Kale, the Power Vegetable
By: Frank Morton
Kale suffers from a staid reputation. Gardeners appreciate its willingness to grow when and where other vegetables won't, and its healthfulness is legend. But this article speaks to kale's lesser-known but more potent virtue, namely its staggering genetic diversity. This cabbage relative is so diverse, its living presence so dramatic, and its ease of culture so universal, that it is bound to be an important vegetable into the next millennium.
Kale's diversity is an invitation to gardeners to experiment and explore. You'll find types suited to nearly every North American region with a cool growing season: from summer in Alaska to winter in Florida. If you live in the South or in a mild coastal region, kale offers a good introduction to winter gardening. And if your area stays above 0F (USDA Hardiness Zones 6b and milder), in addition to eating a lot of fresh kale in winter, you can gather the sweet, tender shoots in spring. Their flavor (lightly steamed) equals that of broccoli.
Getting to Know Kale
I've known about kale forever, it seems. My mother used to cook it for my father but never offered me any. Wise mother: why waste that delicious green on a child likely to reject it -- She also delighted in recounting how an old-time gardener liked to freeze so much kale for winter that she used her washing machine to get the dirt out of it. It wasn't until I was 25 that I cooked kale for myself, but by the time I was 30 I was selling 'Red Russian' kale seedlings, leaves, shoots, and blossoms to New York restaurants.
When people ask, "What is kale?" I usually reply, "Primitive cabbage." But a more precise (and complicated) answer is that kales are also primitive rutabagas.

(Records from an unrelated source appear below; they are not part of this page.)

(* ===== verification/Fs.v ===== *)
(** * fs.c: blocks, inodes, directories, paths

    The functions of fs.c over the operations that the buffer cache and the log
    give them ([BufOps]); [me] is the pid of the caller, [cwd] its current
    directory and [devsw] the device table.  A pointer to an inode is its index in
    the inode cache; a null pointer is [None].  A C string is the list of its bytes
    before the terminator; a name buffer of [DIRSIZ] bytes is the list of at most
    [DIRSIZ] bytes that are compared or copied from it.  [readi] returns the bytes
    it moves to its caller, [writei] takes them. *)

From S2P Require Import Prelude Block.

(** ** What the lower layers provide *)

Class BufOps (S : Type) := {
  bread : Z → Z → M S nat;
  brelse : nat → M S unit;
  log_write : nat → M S unit;
  bdata : nat → S → list Z;
  set_bdata : nat → list Z → M S unit }.

(** ** fs.h, stat.h, file.h, param.h *)

Definition ROOTDEV : Z := 1.
Definition ROOTINO : Z := 1.
Definition NDIRECT : Z := 12.
Definition NINDIRECT : Z := BSIZE / 4.
Definition MAXFILE : Z := NDIRECT + NINDIRECT.
Definition DINODE_SIZE : Z := 64.
Definition IPB : Z := BSIZE / DINODE_SIZE.
Definition BPB : Z := BSIZE * 8.
Definition DIRSIZ : Z := 14.
Definition DIRENT_SIZE : Z := 2 + DIRSIZ.
Definition NINODE : nat := 50.
Definition NDEV : Z := 10.
Definition T_DIR : Z := 1.
Definition T_FILE : Z := 2.
Definition T_DEV : Z := 3.

Definition IBLOCK (i : Z) (sb : superblock) : Z := u32 (i / IPB + sb_inodestart sb).
Definition BBLOCK (b : Z) (sb : superblock) : Z := u32 (b / BPB + sb_bmapstart sb).

Definition i16 (z : Z) : Z := (z + 2 ^ 15) mod 2 ^ 16 - 2 ^ 15.

Record inode := {
  i_dev : Z; i_inum : Z; i_ref : Z;
  i_locked : bool; i_pid : Z;  (* the sleep-lock *)
  i_valid : bool;
  i_type : Z; i_major : Z; i_minor : Z; i_nlink : Z; i_size : Z; i_addrs : list Z }.

Definition zero_inode : inode :=
  {| i_dev := 0; i_inum := 0; i_ref := 0; i_locked := false; i_pid := 0; i_valid := false;
     i_type := 0; i_major := 0; i_minor := 0; i_nlink := 0; i_size := 0;
     i_addrs := replicate (Z.to_nat (NDIRECT + 1)) 0 |}.

Definition set_iref v i := {| i_dev := i_dev i; i_inum := i_inum i; i_ref := v;
  i_locked := i_locked i; i_pid := i_pid i; i_valid := i_valid i; i_type := i_type i;
  i_major := i_major i; i_minor := i_minor i; i_nlink := i_nlink i; i_size := i_size i; i_addrs := i_addrs i |}.
Definition set_ilock l p i := {| i_dev := i_dev i; i_inum := i_inum i; i_ref := i_ref i;
  i_locked := l; i_pid := p; i_valid := i_valid i; i_type := i_type i;
  i_major := i_major i; i_minor := i_minor i; i_nlink := i_nlink i; i_size := i_size i; i_addrs := i_addrs i |}.
Definition set_ivalid v i := {| i_dev := i_dev i; i_inum := i_inum i; i_ref := i_ref i;
  i_locked := i_locked i; i_pid := i_pid i; i_valid := v; i_type := i_type i;
  i_major := i_major i; i_minor := i_minor i; i_nlink := i_nlink i; i_size := i_size i; i_addrs := i_addrs i |}.
Definition set_itype v i := {| i_dev := i_dev i; i_inum := i_inum i; i_ref := i_ref i;
  i_locked := i_locked i; i_pid := i_pid i; i_valid := i_valid i; i_type := v;
  i_major := i_major i; i_minor := i_minor i; i_nlink := i_nlink i; i_size := i_size i; i_addrs := i_addrs i |}.
Definition set_inode_ids dev inum i := {| i_dev := dev; i_inum := inum; i_ref := i_ref i;
  i_locked := i_locked i; i_pid := i_pid i; i_valid := i_valid i; i_type := i_type i;
  i_major := i_major i; i_minor := i_minor i; i_nlink := i_nlink i; i_size := i_size i; i_addrs := i_addrs i |}.
Definition set_major_minor ma mi i := {| i_dev := i_dev i; i_inum := i_inum i; i_ref := i_ref i;
  i_locked := i_locked i; i_pid := i_pid i; i_valid := i_valid i; i_type := i_type i;
  i_major := ma; i_minor := mi; i_nlink := i_nlink i; i_size := i_size i; i_addrs := i_addrs i |}.
Definition set_nlink v i := {| i_dev := i_dev i; i_inum := i_inum i; i_ref := i_ref i;
  i_locked := i_locked i; i_pid := i_pid i; i_valid := i_valid i; i_type := i_type i;
  i_major := i_major i; i_minor := i_minor i; i_nlink := v; i_size := i_size i; i_addrs := i_addrs i |}.
Definition set_isize v i := {| i_dev := i_dev i; i_inum := i_inum i; i_ref := i_ref i;
  i_locked := i_locked i; i_pid := i_pid i; i_valid := i_valid i; i_type := i_type i;
  i_major := i_major i; i_minor := i_minor i; i_nlink := i_nlink i; i_size := v; i_addrs := i_addrs i |}.
Definition set_addrs v i := {| i_dev := i_dev i; i_inum := i_inum i; i_ref := i_ref i;
  i_locked := i_locked i; i_pid := i_pid i; i_valid := i_valid i; i_type := i_type i;
  i_major := i_major i; i_minor := i_minor i; i_nlink := i_nlink i; i_size := i_size i; i_addrs := v |}.

Record stat := { st_type : Z; st_dev : Z; st_ino : Z; st_nlink : Z; st_size : Z }.

(** ** The state *)

Record fs (S : Type) := { f_sub : S; f_inodes : list inode; f_sb : superblock }.
Arguments f_sub {S} _.
Arguments f_inodes {S} _.
Arguments f_sb {S} _.

Definition with_inodes {S} (f : list inode → list inode) (s : fs S) : fs S :=
  {| f_sub := f_sub s; f_inodes := f (f_inodes s); f_sb := f_sb s |}.

(** ** The structure on disk *)

(** the offset of the inode in its block *)
Definition dip_off (inum : Z) : nat := Z.to_nat (inum mod IPB * DINODE_SIZE).

(** the 64 bytes of a [struct dinode] made from an inode *)
Definition encode_dinode (i : inode) : list Z :=
  le16 (i_type i) ++ le16 (i_major i) ++ le16 (i_minor i) ++ le16 (i_nlink i) ++
  le32 (i_size i) ++ (i_addrs i ≫= le32).

(** the fields of the [struct dinode] at [off], copied into [i] *)
Definition decode_dinode (off : nat) (data : list Z) (i : inode) : inode :=
  {| i_dev := i_dev i; i_inum := i_inum i; i_ref := i_ref i; i_locked := i_locked i;
     i_pid := i_pid i; i_valid := i_valid i;
     i_type := i16 (get16 off data); i_major := i16 (get16 (off + 2) data);
     i_minor := i16 (get16 (off + 4) data); i_nlink := i16 (get16 (off + 6) data);
     i_size := get32 (off + 8) data;
     i_addrs := (λ k : nat, get32 (off + 12 + 4 * k) data) <$> seq 0 (Z.to_nat (NDIRECT + 1)) |}.

Section fs.
  Context {S : Type} {BO : BufOps S} (me : Z) (cwd : nat).

Abbreviation F := (M (fs S)).

(** [devsw[major].read] and [.write], where there are such functions *)
  Context (devsw_read : Z → option (nat → Z → F (Z * list Z))) (devsw_write : Z → option (nat → list Z → F Z)).

Definition sub {A} (m : M S A) : F A :=
  zoom f_sub (λ b s, {| f_sub := b; f_inodes := f_inodes s; f_sb := f_sb s |}) m.

Definition inode_at (ip : nat) : F inode :=
  l ← gets f_inodes;
  match l !! ip with Some i => mret i | None => panic "fault: not an inode" end.
Definition iupd (ip : nat) (f : inode → inode) : F unit := modify (with_inodes (alter f ip)).

(** ** Blocks *)

Definition readsb (dev : Z) : F superblock :=
  bp ← sub (bread dev 1);
  data ← gets (λ s, bdata bp (f_sub s));
  _ ← sub (brelse bp);
  mret (decode_sb data).

Definition bzero (dev bno : Z) : F unit :=
  bp ← sub (bread dev bno);
  _ ← sub (set_bdata bp zero_block);
  _ ← sub (log_write bp);
  sub (brelse bp).

Definition bit_set (data : list Z) (bi : Z) : bool :=
  negb (Z.land (data !!! Z.to_nat (bi / 8)) (Z.shiftl 1 (bi mod 8)) =? 0).

(** the inner loop of [balloc]: the first clear bit from [bi] on *)
Fixpoint free_bit (fuel : nat) (size : Z) (data : list Z) (b bi : Z) : option Z :=
  match fuel with
  | O => None
  | Datatypes.S fuel =>
      if (bi <? BPB) && (b + bi <? size) then
        if bit_set data bi then free_bit fuel size data b (bi + 1) else Some bi
      else None
  end.

Definition mark_bit (data : list Z) (bi : Z) : list Z :=
  alter (λ v, Z.lor v (Z.shiftl 1 (bi mod 8))) (Z.to_nat (bi / 8)) data.
Definition clear_bit (data : list Z) (bi : Z) : list Z :=
  alter (λ v, Z.land v (Z.lnot (Z.shiftl 1 (bi mod 8)))) (Z.to_nat (bi / 8)) data.

Fixpoint balloc_loop (fuel : nat) (dev b : Z) : F Z :=
  match fuel with
  | O => λ _, NoFuel
  | Datatypes.S fuel =>
      sb ← gets f_sb;
      if b <? sb_size sb then
        bp ← sub (bread dev (BBLOCK b sb));
        data ← gets (λ s, bdata bp (f_sub s));
        match free_bit (Z.to_nat BPB) (sb_size sb) data b 0 with
        | Some bi =>
            _ ← sub (set_bdata bp (mark_bit data bi));
            _ ← sub (log_write bp);
            _ ← sub (brelse bp);
            _ ← bzero dev (b + bi);
            mret (b + bi)
        | None =>
            _ ← sub (brelse bp);
            balloc_loop fuel dev (b + BPB)
        end
      else panic "balloc: out of blocks"
  end.

Definition balloc (dev : Z) : F Z :=
  sb ← gets f_sb;
  balloc_loop (Z.to_nat (sb_size sb / BPB + 2)) dev 0.

Definition bfree (dev b : Z) : F unit :=
  sb ← gets f_sb;
  bp ← sub (bread dev (BBLOCK b sb));
  let bi := b mod BPB in
  data ← gets (λ s, bdata bp (f_sub s));
  if negb (bit_set data bi) then panic "freeing free block"
  else
    _ ← sub (set_bdata bp (clear_bit data bi));
    _ ← sub (log_write bp);
    sub (brelse bp).

(** ** Inodes *)

Definition iinit (dev : Z) : F unit :=
  _ ← modify (with_inodes (fmap (set_ilock false 0)));
  sb ← readsb dev;
  modify (λ s, {| f_sub := f_sub s; f_inodes := f_inodes s; f_sb := sb |}).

The kale family, botanically the genus Brassica, includes three species with leafy forms -- probably close to those of the original wildings -- that gardeners call kale: B. oleracea, the wild ancestor of cabbage, broccoli, brussels sprouts, kohlrabi, and cauliflower, is from the Atlantic and Mediterranean coasts of Europe. The B. o. Alboglabra group includes the white-flowered Chinese kale. It's native to Southeast Asia. The kales that I work with most are B. napus. This species includes rutabaga, 'Red Russian' kale, and rape and is widely adapted and distributed in northern Eurasia, though its native region is unknown.
Compared to its more famous relatives, such as broccoli, cabbage, and kohlrabi, only kale retains the dignity of a well-rounded aboriginal.